If you think your community’s main street looks more like a ghost town than the economic hub it should be, then your eyes are not deceiving you. According to a 2019 report from the news agency Axios, community staples from hardware stores to newsstands are seeing major declines in foot traffic, with further reporting by The Financial Brand showing that banks are no exception. In fact, foot traffic to bank branches is expected to drop a staggering 36 percent by 2022.
But both reports carry silver linings within them. And, when taken together, they represent an opportunity for the kind of sales transformation that can save bank branches.
First, consider the reporting from The Financial Brand. While they forecast significant declines in branch traffic over the coming years, they actually anticipate that overall interactions between consumers and their banks will increase. This is largely thanks to the conveniences that online banking and digital lending bring to consumers. But it also has a lot to do with the fact that, when it comes to money, people still want to talk to another person when they have questions or concerns.
Secondly, consider the finding from Axios that—while traditional community institutions struggle to bring consumers through the door—businesses that offer products which “can’t be easily replicated online” have actually seen foot traffic skyrocket over recent years. For example, nail salons have seen a 247 percent increase in foot traffic since 1990 and pet care providers like groomers have seen a 162 percent increase in that same time.
If banks can offer the convenience of online banking and digital lending products, while finding new ways to provide value to the customer when they come into the branch, then they might very well be able to stave off the “apocalypse” that has consumed more than 12,000 brick-and-mortar stores since the turn of the decade.
While the first part of that equation is easy enough—after all, banks can simply partner with fintechs today to quickly upgrade their online banking and digital lending capabilities—the latter part is a bit more difficult and requires that banks think outside the box. It’s where the sales transformation needs to take place.

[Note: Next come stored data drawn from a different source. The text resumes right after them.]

(** C2. For every TLS flag, host and port the endpoint is the scheme
    ("https" with TLS, "http" without), "://", the host, ":" and the port in
    decimal; (false, "localhost", 9099) gives "http://localhost:9099" and
    (true, "minio", 443) gives "https://minio:443"; the environment stage
    and the platform stage both store the endpoint this function derives,
    from the three values of the environment and from the three values of
    the platform's object store. *)
Theorem endpoint_derivation `{!strconv.IntParser} :
  (forall (useTLS : bool) (host : string) (port : Z),
     buildBaseHttpUrl useTLS host port =
     (if useTLS then "https" else "http") +:+ "://" +:+ host +:+ ":" +:+ strconv.Itoa port) /\
  buildBaseHttpUrl false "localhost" 9099 = "http://localhost:9099" /\
  buildBaseHttpUrl true "minio" 443 = "https://minio:443" /\
  (forall environ platform st,
     doOnce st = false ->
     clowder.IsClowderEnabled platform = false ->
     exists p st' c,
       Get environ platform st = (Ret p, st') /\ pointsTo st' p = Some c /\
       storageConfig.Endpoint (ExportConfig.StorageConfig c) =
       buildBaseHttpUrl (viper.GetBool environ (options environ) "MINIO_SSL")
         (viper.GetString environ (options environ) "MINIO_HOST")
         (viper.GetInt environ (options environ) "MINIO_PORT")) /\
  (forall environ platform st r,
     doOnce st = false ->
     clowder.IsClowderEnabled platform = true ->
     readInjection platform = Some r ->
     exists p st' c,
       Get environ platform st = (Ret p, st') /\ pointsTo st' p = Some c /\
       clowder.AppConfig.ObjectStore (cfg r) = Some (objectStore r) /\
       storageConfig.Endpoint (ExportConfig.StorageConfig c) =
       buildBaseHttpUrl (clowder.ObjectStoreConfig.Tls (objectStore r))
         (clowder.ObjectStoreConfig.Hostname (objectStore r))
         (clowder.ObjectStoreConfig.Port (objectStore r))).
Proof.
  split; [|split; [reflexivity | split; [reflexivity | split]]].
  - intros useTLS host port. unfold buildBaseHttpUrl. cbn.
    rewrite append_empty. now destruct useTLS.
  - intros environ platform st Hd Hoff.
    rewrite (Get_inactive environ platform st Hd Hoff).
    eexists _, _, _. split; [reflexivity |]. split; [apply pointsTo_holding | reflexivity].
  - intros environ platform st r Hd Hon Hr.
    rewrite (Get_active environ platform st r Hd Hon Hr).
    eexists _, _, _. split; [reflexivity |]. split; [apply pointsTo_holding |].
    split; [| reflexivity].
    apply (readInjection_Some platform r Hr).
Qed.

Which brings me to the Axios report once more. According to their study, Axios found that foot traffic decline at grocery stores began much later and was not nearly as dramatic. The reason they’re not seeing double-digit declines like some of their counterparts is that the best regional and community grocery stores actually saw increases in foot traffic over the last year, according to reporting from Marketplace.
And these grocery stores are where banks should look for inspiration.
Like relationship banks, community and regional grocery stores are competing with online behemoths like Amazon, who recently acquired Whole Foods. They’re losing out to national chains, like WalMart, who is now the country’s biggest grocer. And, they’re competing with stores they never thought they’d compete with, like European chains that are now expanding into the US market.
This new and growing competition is not unlike the alt lenders and megabanks that traditional financial institutions are now competing with.
And, like banks, the supermarkets that have been able to survive, and even thrive, are those who have combined digital convenience with in-store value adds that incentivize consumers to come back down to the brick-and-mortar.
Marketplace’s report specifically highlights Publix as a leading example.
While the employee-owned grocery store doesn’t have the resources to do the kind of same-day delivery that Amazon might offer, they were able to make the investment to offer their customers an online ordering, in-store pickup capability. To get customers back in the door, they’re offering ready-to-order meals, cooking lessons, and even free dietitian services. And, most importantly, they’re focusing new changes on improving the customer and associate interaction.
Similarly, banks need to reimagine the customer relationship. They need to invest in digital where it makes the most sense and where it can help them transform the way their bankers interact with customers.
At Numerated, we’ve designed our platform to specifically automate repetitious tasks around digital lending, so bankers can spend more time building the kinds of relationships that make them trusted financial partners in their customers’ eyes.
For example, Bankers can leverage the platform to prequalify customers against the bank’s credit policy to better personalize outreach and ensure the conversations they have are as unique to each customer as possible. They can use the platform to provide omnichannel support, and meet the customer where they are, whether that’s online, by phone, or in the branch. Further, Bankers can use the platform to surface relationship expansion opportunities in core data to inform consultative conversations with customers.
By implementing a platform like Numerated’s, financial institutions can institute a sales transformation that coverts bank branches from the place where consumers go to cash checks, to where small businesses go to when they’re in a crunch for funding.